A word we use regularly is “myth”. When this word is used, it often (usually) means something that isn’t at all true.

But there’s another meaning to the word “myth”, one that we might not think of at all: Its other meaning is something that is ultimately true, or something that we might say is true with a capital “T”. Myth in this sense often employs a story or perhaps some weighty statement.

For example, to exemplify the ultimate truth of human dignity and equality, this statement is used: “We hold these truths to be self-evident, that all men (today, we would say all men and women) are created equal, and that they are endowed by their Creator with certain inalienable rights….” (The Declaration of Independence). This lofty statement affirms the ultimate truth of the basic nature of all human persons.

Another example of “myth” in the sense of being ultimately true (with a capital “T”) might be C. S. Lewis’ story The Lion, the Witch and the Wardrobe. For Christian readers and viewers of the movie, it’s impossible not to see the redemption story of our Lord Jesus Christ. Lewis’ story relates the ultimate truth of Jesus Christ.

Hopefully, these are good illustrations of this use of the word “myth”.

This morning, we hear the account of the disciple Thomas’ encounter with the risen Christ, an event that took place eight days after Easter Sunday. (So, it’s especially appropriate that we hear and consider this account on this day.)[1]

Let’s recall what John tells us about Thomas, and his demand to come to believe that the resurrection actually happened.

We read that, on Easter Sunday, Thomas was not present when the Lord appeared to the other disciples. In the days which followed, those who had seen the Lord told Thomas about their encounter. Thomas replied that he wouldn’t believe their statements unless he, himself, was able to touch the Lord and to actually put his finger into the Lord’s wounds. (I think it’s appropriate, at this point, to say that Thomas was simply taking the approach that many of God’s people in that day and time took…they wanted to have proof, physical proof, of something before they would believe it to be true.[2])
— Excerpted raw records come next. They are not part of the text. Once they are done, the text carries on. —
(** The catalog object, as its entries in enumeration order
    ([Object.entries]); the keys of an object are distinct. *)
Abbreviation Catalog := (list (string * OilData)).

(** [Object.keys(essentialOils)] *)
Definition catalogKeys (oils : Catalog) : list string := oils.*1.

(** [essentialOils[name]]; [None] is [undefined]. *)
Fixpoint lookupOil (oils : Catalog) (name : string) : option OilData :=
  match oils with
  | [] => None
  | (k, d) :: rest => if decide (k = name) then Some d else lookupOil rest name
  end.

(* ===================================================================== *)
(** * Sums, characters and note types *)
(* ===================================================================== *)

(** A read outside an array of numbers.  The modelled code reads inside its
    arrays whenever the matrix is square, which the statements below assume;
    JavaScript would read [undefined] there. *)
#[export] Instance R_inhabited : Inhabited R := populate 0.

(** [xs.reduce((sum, val) => sum + val, 0)] *)
Definition sumOf (xs : list R) : R :=
  fold_left (λ sum val, sum + val) xs 0.

(** [s.includes(c)] for a single character [c]. *)
Fixpoint includesChar (c : Ascii.ascii) (s : string) : bool :=
  match s with
  | EmptyString => false
  | String x rest => if decide (x = c) then true else includesChar c rest
  end.

(** The three perfumery note types. *)
Inductive NoteType := TOP | MIDDLE | BASE.

#[export] Instance NoteType_eq_dec : EqDecision NoteType.
Proof. solve_decision. Defined.

(* ===================================================================== *)
(** * [llmScentEmbeddings.js]: cache, similarity matrix, distance matrix *)
(* ===================================================================== *)

Module LLMScentEmbeddings.

(** A value of [this.similarityMatrix]. *)
Record SimEntry := {
  oil1 : string;
  oil2 : string;
  similarity : R;
  reasoning : string;
  timestamp : string
}.

(** What [this.similarityMatrix] can hold.  The constructor sets it to [{}];
    [loadCache] sets it to whatever truthy value the parsed file has under
    [similarityMatrix].
    - [ObjectValue entries]: an object.  [entries] are the keys that hold a
      truthy value; a key that holds [null], [false], [0] or the empty string
      reads as absent at both places where the code reads a key (the test at
      the head of [getSimilarityScore], and [?.similarity || 50]).  A truthy
      value is read through its field [similarity] only; that field is taken
      to be a number, a value without it reading like one with similarity 0
      (both give 50).
    - [ArrayValue entries]: an array.  Stores under pair keys become
      properties of the array object and are read back like those of an
      object; a pair key contains [|] and so is no index and not [length].
    - [PrimitiveValue]: a non-empty string, a non-zero number or [true].
      Reading a key gives [undefined]; a store throws [TypeError], the body
      of a class being strict code. *)
Inductive Matrix :=
  | ObjectValue (entries : gmap string SimEntry)
  | ArrayValue (entries : gmap string SimEntry)
  | PrimitiveValue.

(** The entries that reads of [this.similarityMatrix[key]] find. *)
Definition entriesOf (m : Matrix) : gmap string SimEntry :=
  match m with
  | ObjectValue entries | ArrayValue entries => entries
  | PrimitiveValue => ∅
  end.

Coercion entriesOf : Matrix >-> gmap.

(** [this.similarityMatrix[key]] *)
#[export] Instance matrix_lookup : Lookup string SimEntry Matrix :=
  λ key m, entriesOf m !! key.

(** [{}] *)
#[export] Instance matrix_empty : Empty Matrix := ObjectValue ∅.

(** [this.similarityMatrix[key] = entry]; [None] when the store throws. *)
Definition store (key : string) (entry : SimEntry) (m : Matrix) : option Matrix :=
  match m with
  | ObjectValue entries => Some (ObjectValue (<[key := entry]> entries))
  | ArrayValue entries => Some (ArrayValue (<[key := entry]> entries))
  | PrimitiveValue => None
  end.

(** The matrix takes a store: it is an object or an array. *)
Definition acceptsStores (m : Matrix) : bool :=
  match m with
  | ObjectValue _ | ArrayValue _ => true
  | PrimitiveValue => false
  end.

(** The matrix is an object, as the constructor makes it. *)
Definition isObject (m : Matrix) : bool :=
  match m with
  | ObjectValue _ => true
  | ArrayValue _ | PrimitiveValue => false
  end.

(** The value under [similarityMatrix] in the cache file, as JSON has it:
    an object with its truthy entries, an array (its elements are never read:
    no pair key is an index), or a truthy primitive. *)
Inductive CachedValue :=
  | CachedObject (entries : gmap string SimEntry)
  | CachedArray
  | CachedPrimitive.

(** What [JSON.stringify] writes for [this.similarityMatrix]: of an array it
    writes the elements only, so the entries stored as properties are left
    out. *)
Definition written (m : Matrix) : CachedValue :=
  match m with
  | ObjectValue entries => CachedObject entries
  | ArrayValue _ => CachedArray
  | PrimitiveValue => CachedPrimitive
  end.

(** The value that [JSON.parse] builds. *)
Definition parsed (v : CachedValue) : Matrix :=
  match v with
  | CachedObject entries => ObjectValue entries
  | CachedArray => ArrayValue ∅
  | CachedPrimitive => PrimitiveValue
  end.

(** The object written to [similarity_cache.json].  In a file read back the
    field [similarityMatrix] may be missing or falsy ([None]). *)
Record CacheFile := {
  cachedSimilarityMatrix : option CachedValue;
  cachedTimestamp : string;
  cachedOilCount : nat
}.

(** [[oil1, oil2].sort()]: the default sort compares strings code unit by code
    unit and is stable, so the pair is swapped exactly when the second string
    is smaller than the first. *)
Definition sortPair (a b : string) : string * string :=
  if String.ltb b a then (b, a) else (a, b).

(** [getSimilarityKey(oil1, oil2)]: [[oil1, oil2].sort().join('|')] *)
Definition getSimilarityKey (a b : string) : string :=
  let p := sortPair a b in (p.1 +:+ "|" +:+ p.2)%string.

(** The lookup at the head of [getSimilarityScore]:
    [this.similarityMatrix[key]], among the entries that hold a truthy
    value. *)
Definition cacheLookup (similarityMatrix : gmap string SimEntry) (a b : string)
    : option SimEntry :=
  similarityMatrix !! getSimilarityKey a b.

(** What the subprocess of [getSimilarityScore] does, as the two handlers
    that settle the promise see it: the [close] event with the exit code
    ([None]: ended by a signal, the code is [null]) and the collected output,
    the [error] event, or neither.  The call sets no timer. *)
Inductive ProcessRun :=
  | Exits (code : option Z) (stdout : string)
  | FailsToStart
  | NeverExits.

(** The promise of the request, up to the store of the answer. *)
Inductive Comparison :=
  | Answers (e : SimEntry)
  | Fails
  | Pending.

Section Comparison.

(** The entry built from the output: the match of [/\{[\s\S]*\}/] parsed by
    [JSON.parse], its five fields read; [None] when nothing matches or the
    parse throws. *)
Variable readJson : string → option SimEntry.

(** The handlers of [close] and [error] in [getSimilarityScore]. *)
Definition comparison (run : ProcessRun) : Comparison :=
  match run with
  | Exits code stdout =>
      if decide (code = Some 0%Z) then
        match readJson stdout with
        | Some e => Answers e
        | None => Fails
        end
      else Fails
  | FailsToStart => Fails
  | NeverExits => Pending
  end.

End Comparison.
Then, on the eighth day[3], Thomas is present with the others, and Jesus comes into the room, through the locked door. Jesus knows of Thomas’ demands.[4] He says to Thomas, “Put your finger here…”

Thomas’ demands, essentially, come down to this: Does he believe that Jesus’ resurrection is a myth, that is to say, something that isn’t true at all, and has no basis in fact. Or, is Jesus’ resurrection a myth in the sense of being True with a capital “T”?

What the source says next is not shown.